## EXERCISE REQUIREMENTS
Repeat the stretch of entries below from the line with "apply (script_images_need_hyphen _" through the line with "[apply IH|].". Include both ends and add nothing.

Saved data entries
(** *** More words for the statements *)

(** [v] is the value of an option that is not disabled. *)
Definition EnabledValue (p : WheelSelectProps) (v : string) : Prop :=
  exists o, o ∈ options p /\ Opt.value o = v /\ isDisabled o = false.

(** A call the widget may make by itself: any call but an [onChange] with
    a value that is not the value of an enabled option. *)
Definition SafeCall (p : WheelSelectProps) (c : Call) : Prop :=
  match c with
  | PropOnChange v => EnabledValue p v
  | CbOnChange v o => EnabledValue p v
  | _ => True
  end.

(** A call that is no commit: neither [onChange] nor the change
    notification. *)
Definition NoCommit (c : Call) : Prop :=
  match c with
  | PropOnChange _ | CbOnChange _ _ => False
  | _ => True
  end.

(** [st'] has the calls of [st] and after them calls that all satisfy [P]. *)
Definition Extends (P : Call -> Prop) (st st' : State) : Prop :=
  exists new, calls st' = calls st ++ new /\ Forall P new.

(** At most one timer is pending, and the ref holds it. *)
Definition OneTimer (st : State) : Prop :=
  OwnsTimers st /\ (length (pending (timers st)) <= 1)%nat.

(** Case analysis on every test a handler makes, the calls in sight. *)
Ltac call_cases :=
  repeat (cbn [timers scrollTimeoutRef triggerRef selectRef wheelRef itemRefs
               isOpen activeIndex triggerRect initialScrollIndexRef frames calls
               setIsOpen setActiveIndex setTriggerRect setSelectValue setWheel
               setInitialScrollIndex setScrollTimeout setIsScrolling setTimers
               setFrames call];
          match goal with
          | |- context [match ?x with _ => _ end] => destruct x eqn:?
          end).

End Wheel.

(* ===================================================================== *)
(** ** The scan of the items on binary64 numbers *)
(* ===================================================================== *)

(** The page of [Dom] keeps exact measurements, which is what the layout
    equations of centring are stated on.  The numbers a page hands to the
    component are binary64: here is [calculateActiveFromScroll] again, on
    the rectangles [getBoundingClientRect()] returns, every operation
    rounded as the machine rounds it. *)
Module Binary64.

Import Wheel.
Import PrimFloat.

(** The fields of a [DOMRect] the scan reads. *)
Record DOMRect : Type := mkRect { top : float; height : float }.

(** [rect.top + rect.height / 2] *)
Definition centerOf (rect : DOMRect) : float := (top rect + height rect / 2)%float.

(** The body of [itemRefs.current.forEach((item, index) => ..)], on the pair
    [(closestIndex, closestDistance)]; an item is [null] or an element,
    given by its rectangle. *)
Definition visitItem (wheelCenter : float) (acc : Z * float)
    (item : option DOMRect) (index : Z) : Z * float :=
  match item with
  | None => acc
  | Some itemRect =>
      let itemCenter := centerOf itemRect in
      let distance := PrimFloat.abs (itemCenter - wheelCenter) in
      if (distance <? snd acc)%float then (index, distance) else acc
  end.

Fixpoint forEachItem (wheelCenter : float) (items : list (option DOMRect))
    (index : Z) (acc : Z * float) : Z * float :=
  match items with
  | [] => acc
  | item :: rest =>
      forEachItem wheelCenter rest (index + 1)
                  (visitItem wheelCenter acc item index)
  end.

(** [closestIndex] after the scan, from [0] and [Infinity]. *)
Definition closestIndexOf (wheelRect : DOMRect) (items : list (option DOMRect)) : Z :=
  fst (forEachItem (centerOf wheelRect) items 0 (0, PrimFloat.infinity)).

(** [calculateActiveFromScroll], the wheel ([wheelRef.current], [None]
    when it is not on the page) and the items ([itemRefs.current]) given
    by their rectangles. *)
Definition calculateActiveFromScroll (p : WheelSelectProps)
    (wheel : option DOMRect) (items : list (option DOMRect)) (st : State) : State :=
  match wheel with
  | None => st
  | Some wheelRect =>
      let closestIndex := closestIndexOf wheelRect items in
      let st := setActiveIndex closestIndex st in
      match nthZ (options p) closestIndex with
      | Some option =>
          callIf (has p onActiveChange) (CbOnActiveChange closestIndex option) st
      | None => st
      end
  end.

(** *** Words for the statements *)

(** [Math.abs(itemCenter - wheelCenter)], as computed. *)
Definition distanceTo (wheelRect itemRect : DOMRect) : float :=
  PrimFloat.abs (centerOf itemRect - centerOf wheelRect).

(** Item [j] is on the page, with rectangle [rect]. *)
Definition renderedAt (items : list (option DOMRect)) (j : Z) (rect : DOMRect)
  : Prop :=
  nthZ items j = Some (Some rect).

(** A distance below [Infinity]: neither [Infinity] nor [NaN]. *)
Definition finite (x : float) : Prop := (x <? PrimFloat.infinity)%float = true.

(** The rational a finite binary64 number is. *)
Definition valueOf (x : float) : Q :=
  match FloatOps.Prim2SF x with
  | SpecFloat.S754_finite s m e =>
      let n := inject_Z (if s then Z.neg m else Z.pos m) in
      if (0 <=? e)%Z then (n * inject_Z (2 ^ e))%Q
      else (n / inject_Z (2 ^ (- e)))%Q
  | _ => 0%Q
  end.

(** The distance between the two centres, without rounding. *)
Definition exactCenter (rect : DOMRect) : Q :=
  (valueOf (top rect) + valueOf (height rect) / 2)%Q.

Definition exactDistance (wheelRect itemRect : DOMRect) : Q :=
  Qabs (exactCenter itemRect - exactCenter wheelRect).

(** What the scan holds after the items [seen]: [0] and [Infinity] when
    none of them is on the page, and otherwise the index and the distance
    of an item that none is below, every item before it being above. *)
Definition BestSoFar (wheelCenter : float) (seen : list (option DOMRect))
    (acc : Z * float) : Prop :=
  (snd acc = PrimFloat.infinity /\ Forall (fun x => x = None) seen)
  \/ exists rect,
       nthZ seen (fst acc) = Some (Some rect)
       /\ snd acc = PrimFloat.abs (centerOf rect - wheelCenter)
       /\ (forall j rect', nthZ seen j = Some (Some rect') ->
             (PrimFloat.abs (centerOf rect' - wheelCenter) <? snd acc)%float = false)
       /\ (forall j rect', (j < fst acc)%Z -> nthZ seen j = Some (Some rect') ->
             (snd acc <? PrimFloat.abs (centerOf rect' - wheelCenter))%float = true).

(** Two items of a page zoomed to a height of 56 and a twelfth, the
    centre of the wheel between them. *)
Definition zoomedWheel : DOMRect := mkRect 100 320.
Definition zoomedAbove : DOMRect :=
  mkRect 0x1.97d5555555555p+7 0x1.c0aaaaaaaaaabp+5.
Definition zoomedBelow : DOMRect :=
  mkRect 260 0x1.c0aaaaaaaaaabp+5.

End Binary64.

(* ===================================================================== *)
(** ** The legacy component *)
(* ===================================================================== *)

Module Legacy.

Import Config Dom.
Import Wheel.
Open Scope Z_scope.

(** [SelectOption] of [BaseSelectCompat]: a value and a label. *)
Record SelectOption : Type := mkSelectOption {
  value : string;
  label : string }.

Record BaseSelectCompatProps : Type := mkLegacyProps {
  options : list SelectOption;
  selected : string }.

(** [case 'ArrowUp']: [Math.max(0, prev - 1)], then the scroll to it. *)
Definition arrowUp (st : State) : State :=
  let newIndex := Z.max 0 (activeIndex st - 1) in
  setActiveIndex newIndex (scrollItemIntoView newIndex st).

(** [case 'ArrowDown']: [Math.min(options.length - 1, prev + 1)]. *)
Definition arrowDown (p : BaseSelectCompatProps) (st : State) : State :=
  let newIndex := Z.min (lengthZ (options p) - 1) (activeIndex st + 1) in
  setActiveIndex newIndex (scrollItemIntoView newIndex st).

(** [commitSelection]: no look at the options; the picker always closes. *)
Definition commitSelection (newValue : string) (st : State) : State :=
  let st := call (PropOnChange newValue) st in
  let st := match selectRef st with
            | Some _ => setSelectValue newValue st
            | None => st
            end in
  let st := setIsOpen false st in
  focusTrigger st.

(** [closePicker] *)
Definition closePicker (st : State) : State :=
  focusTrigger (setIsOpen false st).

(** [if (options[i]) commitSelection(options[i].value)] *)
Definition handleItemSelect (p : BaseSelectCompatProps) (index : Z) (st : State)
  : State :=
  match nthZ (options p) index with
  | Some o => commitSelection (value o) st
  | None => st
  end.

Definition handlePickerKeyDown (p : BaseSelectCompatProps) (key : string)
    (st : State) : State :=
  if String.eqb key "Escape" then closePicker (call PreventDefault st)
  else if String.eqb key "ArrowUp" then arrowUp (call PreventDefault st)
  else if String.eqb key "ArrowDown" then arrowDown p (call PreventDefault st)
  else if String.eqb key "Enter" then
    handleItemSelect p (activeIndex st) (call PreventDefault st)
  else st.

End Legacy.

(* ===================================================================== *)
(** ** Sample inputs *)
(* ===================================================================== *)

Module Samples.

Import Config Dom Wheel.
Open Scope Z_scope.
Lemma int_digits_dot (s : str) :
  In "."%char s -> forall acc : Z, int_digits s acc = None.
Proof.
  induction s as [|c s IH]; intros Hin acc; [contradiction|].
  cbn [int_digits]. destruct Hin as [->|Hin]; [reflexivity|].
  destruct (isdigit c); [now apply IH|].
  destruct (Ascii.eqb c "_"); [|reflexivity].
  destruct s as [|d s]; [reflexivity|].
  destruct (isdigit d) eqn:Hd; [|reflexivity].
  specialize (IH Hin acc). cbn [int_digits] in IH. rewrite Hd in IH.
  exact IH.
Qed.

Lemma int_unsigned_dot (s : str) : In "."%char s -> int_unsigned s = None.
Proof.
  destruct s as [|d s]; [contradiction|]. intros [->|Hin]; [reflexivity|].
  unfold int_unsigned. destruct (isdigit d); [|reflexivity].
  now apply int_digits_dot.
Qed.

(** [int] refuses a string that holds a dot. *)
Lemma py_int_dot (s : str) : In "."%char s -> py_int s = None.
Proof.
  intros Hin. apply in_int_strip in Hin; [|reflexivity]. unfold py_int.
  destruct (int_strip s) as [|c s']; [reflexivity|].
  destruct (Ascii.eqb c "-") eqn:Hminus.
  - apply Ascii.eqb_eq in Hminus. subst c.
    destruct Hin as [|Hin]; [discriminate|].
    now rewrite int_unsigned_dot.
  - destruct (Ascii.eqb c "+") eqn:Hplus.
    + apply Ascii.eqb_eq in Hplus. subst c.
      destruct Hin as [|Hin]; [discriminate|]. now apply int_unsigned_dot.
    + now apply int_unsigned_dot.
Qed.

Lemma lower_char_dot (c : ascii) : lower_char c = "."%char -> c = "."%char.
Proof.
  destruct c as [[] [] [] [] [] [] [] []]; vm_compute; congruence.
Qed.

Lemma endswith_dot (name ext : str) :
  endswith (str_lower name) ("."%char :: ext) = true -> In "."%char name.
Proof.
  unfold endswith, startswith.
  destruct (strip_prefix (rev ("."%char :: ext)) (rev (str_lower name)))
    as [r|] eqn:Hr; [|discriminate].
  intros _. apply strip_prefix_Some in Hr.
  assert (Hin : In "."%char (str_lower name)).
  { apply in_rev. rewrite Hr. apply in_or_app. left.
    apply in_rev. rewrite rev_involutive. now left. }
  unfold str_lower in Hin. apply in_map_iff in Hin.
  destruct Hin as (c & Hc & Hin). now rewrite <- (lower_char_dot _ Hc).
Qed.

(** X23.  The generator needs a hyphen after the number of every image file: a
    file with one of its image extensions and no hyphen in its name makes the
    sort of the chapter's images raise [ValueError], since its key is [int] of
    the whole name. *)
Theorem script_images_need_hyphen :
  forall (names : list str) (name : str),
    In name names ->
    image_file name = true ->
    before_hyphen name = name ->
    script_images names = None.
Proof.
  intros names name Hin Himage Hplain. unfold script_images.
  apply sorted_by_None. exists name.
  split; [apply filter_In; auto|].
  unfold script_image_key. rewrite Hplain. apply py_int_dot.
  unfold image_file in Himage.
  apply orb_prop in Himage. destruct Himage as [Himage|Himage];
    [apply orb_prop in Himage; destruct Himage as [Himage|Himage]|];
    exact (endswith_dot _ _ Himage).
Qed.

Lemma script_images_need_hyphen_witness :
  In (lit "10.jpg") [lit "1-a.jpg"; lit "10.jpg"]
  /\ script_images [lit "1-a.jpg"; lit "10.jpg"] = None
  /\ video_images [lit "1-a.jpg"; lit "10.jpg"]
     = Some [lit "1-a.jpg"; lit "10.jpg"].
Proof.
  assert (Hin : In (lit "10.jpg") [lit "1-a.jpg"; lit "10.jpg"])
    by (right; left; reflexivity).
  split; [exact Hin|]. split; [|reflexivity].
  apply (script_images_need_hyphen _ (lit "10.jpg") Hin); reflexivity.
Defined.

(** ** Images of low variation *)

Lemma contains_app (needle haystack rest : str) :
  contains needle haystack = true ->
  contains needle (haystack ++ rest) = true.
Proof.
  induction haystack as [|c haystack IH]; simpl.
  - rewrite orb_false_r. unfold startswith.
    destruct needle as [|a needle]; [|discriminate].
    intros _. destruct rest; reflexivity.
  - intros Hfound. apply orb_prop in Hfound.
    destruct Hfound as [Hhere|Hlater].
    + apply orb_true_iff. left. unfold startswith in *.
      destruct (strip_prefix needle (c :: haystack)) as [r|] eqn:Hr;
        [|discriminate].
      apply strip_prefix_Some in Hr.
      change (c :: haystack ++ rest) with ((c :: haystack) ++ rest).
      rewrite Hr, <- app_assoc. now rewrite strip_prefix_app.
    + apply orb_true_iff. right. now apply IH.
Qed.

Section LowVariationFacts.
Variable grey_std : str -> option Float.float.

Lemma low_variation_loop_app (folder_path : str)
    (std_threshold : Float.float) (image_files : list str) :
  forall low_variation : list (str * Float.float),
    low_variation_loop grey_std folder_path std_threshold image_files
                       low_variation
    = low_variation
      ++ low_variation_loop grey_std folder_path std_threshold image_files
                            [].
Proof.
  induction image_files as [|filename rest IH]; intros low_variation;
    cbn [low_variation_loop].
  - now rewrite app_nil_r.
  - destruct (contains (lit "bad_images") (path_join folder_path filename));
      [apply IH|].
    destruct (_has_low_variation grey_std (path_join folder_path filename)
                                 std_threshold) as [[|] std_dev];
      [|apply IH].
    rewrite IH, (IH ([] ++ _)), <- app_assoc. reflexivity.
Qed.

Lemma low_variation_loop_In (folder_path : str)
    (std_threshold : Float.float) (image_files : list str)
    (filename : str) (std_dev : Float.float) :
  In (filename, std_dev)
     (low_variation_loop grey_std folder_path std_threshold image_files [])
  <-> In filename image_files
      /\ contains (lit "bad_images") (path_join folder_path filename) = false
      /\ ((grey_std (path_join folder_path filename) = None
           /\ std_dev = Float.of_Z 0)
          \/ (grey_std (path_join folder_path filename) = Some std_dev
              /\ SFltb std_dev std_threshold = true)).
Proof.
  induction image_files as [|file rest IH]; cbn [low_variation_loop].
  - split; [contradiction | now intros [[] _]].
  - destruct (contains (lit "bad_images") (path_join folder_path file))
      eqn:Hbad.
    + rewrite IH. split.
      * intros (Hin & Hrest). split; [now right | exact Hrest].
      * intros ([<-|Hin] & Hgood & Hlow); [congruence|]. auto.
    + unfold _has_low_variation.
      destruct (grey_std (path_join folder_path file)) as [std|] eqn:Hstd.
      * destruct (SFltb std std_threshold) eqn:Hlt.
        -- rewrite low_variation_loop_app. cbn [app In]. rewrite IH. split.
           ++ intros [[= <- <-]|(Hin & Hrest)].
              ** split; [now left|]. split; [exact Hbad|]. right. auto.
              ** split; [now right | exact Hrest].
           ++ intros ([<-|Hin] & Hgood & Hlow).
              ** left. destruct Hlow as [[Hnone _]|[Hsome _]]; congruence.
              ** right. auto.
        -- rewrite IH. split.
           ++ intros (Hin & Hrest). split; [now right | exact Hrest].
           ++ intros ([<-|Hin] & Hgood & Hlow); [|auto].
              destruct Hlow as [[Hnone _]|[Hsome Hlt']]; congruence.
      * rewrite low_variation_loop_app. cbn [app In]. rewrite IH. split.
        -- intros [[= <- <-]|(Hin & Hrest)].
           ++ split; [now left|]. split; [exact Hbad|]. left. auto.
           ++ split; [now right | exact Hrest].
        -- intros ([<-|Hin] & Hgood & Hlow).
           ++ left. destruct Hlow as [[_ ->]|[Hsome _]]; congruence.
           ++ right. auto.
Qed.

## REPLY
  apply (script_images_need_hyphen _ (lit "10.jpg") Hin); reflexivity.
Defined.

(** ** Images of low variation *)

Lemma contains_app (needle haystack rest : str) :
  contains needle haystack = true ->
  contains needle (haystack ++ rest) = true.
Proof.
  induction haystack as [|c haystack IH]; simpl.
  - rewrite orb_false_r. unfold startswith.
    destruct needle as [|a needle]; [|discriminate].
    intros _. destruct rest; reflexivity.
  - intros Hfound. apply orb_prop in Hfound.
    destruct Hfound as [Hhere|Hlater].
    + apply orb_true_iff. left. unfold startswith in *.
      destruct (strip_prefix needle (c :: haystack)) as [r|] eqn:Hr;
        [|discriminate].
      apply strip_prefix_Some in Hr.
      change (c :: haystack ++ rest) with ((c :: haystack) ++ rest).
      rewrite Hr, <- app_assoc. now rewrite strip_prefix_app.
    + apply orb_true_iff. right. now apply IH.
Qed.

Section LowVariationFacts.
Variable grey_std : str -> option Float.float.

Lemma low_variation_loop_app (folder_path : str)
    (std_threshold : Float.float) (image_files : list str) :
  forall low_variation : list (str * Float.float),
    low_variation_loop grey_std folder_path std_threshold image_files
                       low_variation
    = low_variation
      ++ low_variation_loop grey_std folder_path std_threshold image_files
                            [].
Proof.
  induction image_files as [|filename rest IH]; intros low_variation;
    cbn [low_variation_loop].
  - now rewrite app_nil_r.
  - destruct (contains (lit "bad_images") (path_join folder_path filename));
      [apply IH|].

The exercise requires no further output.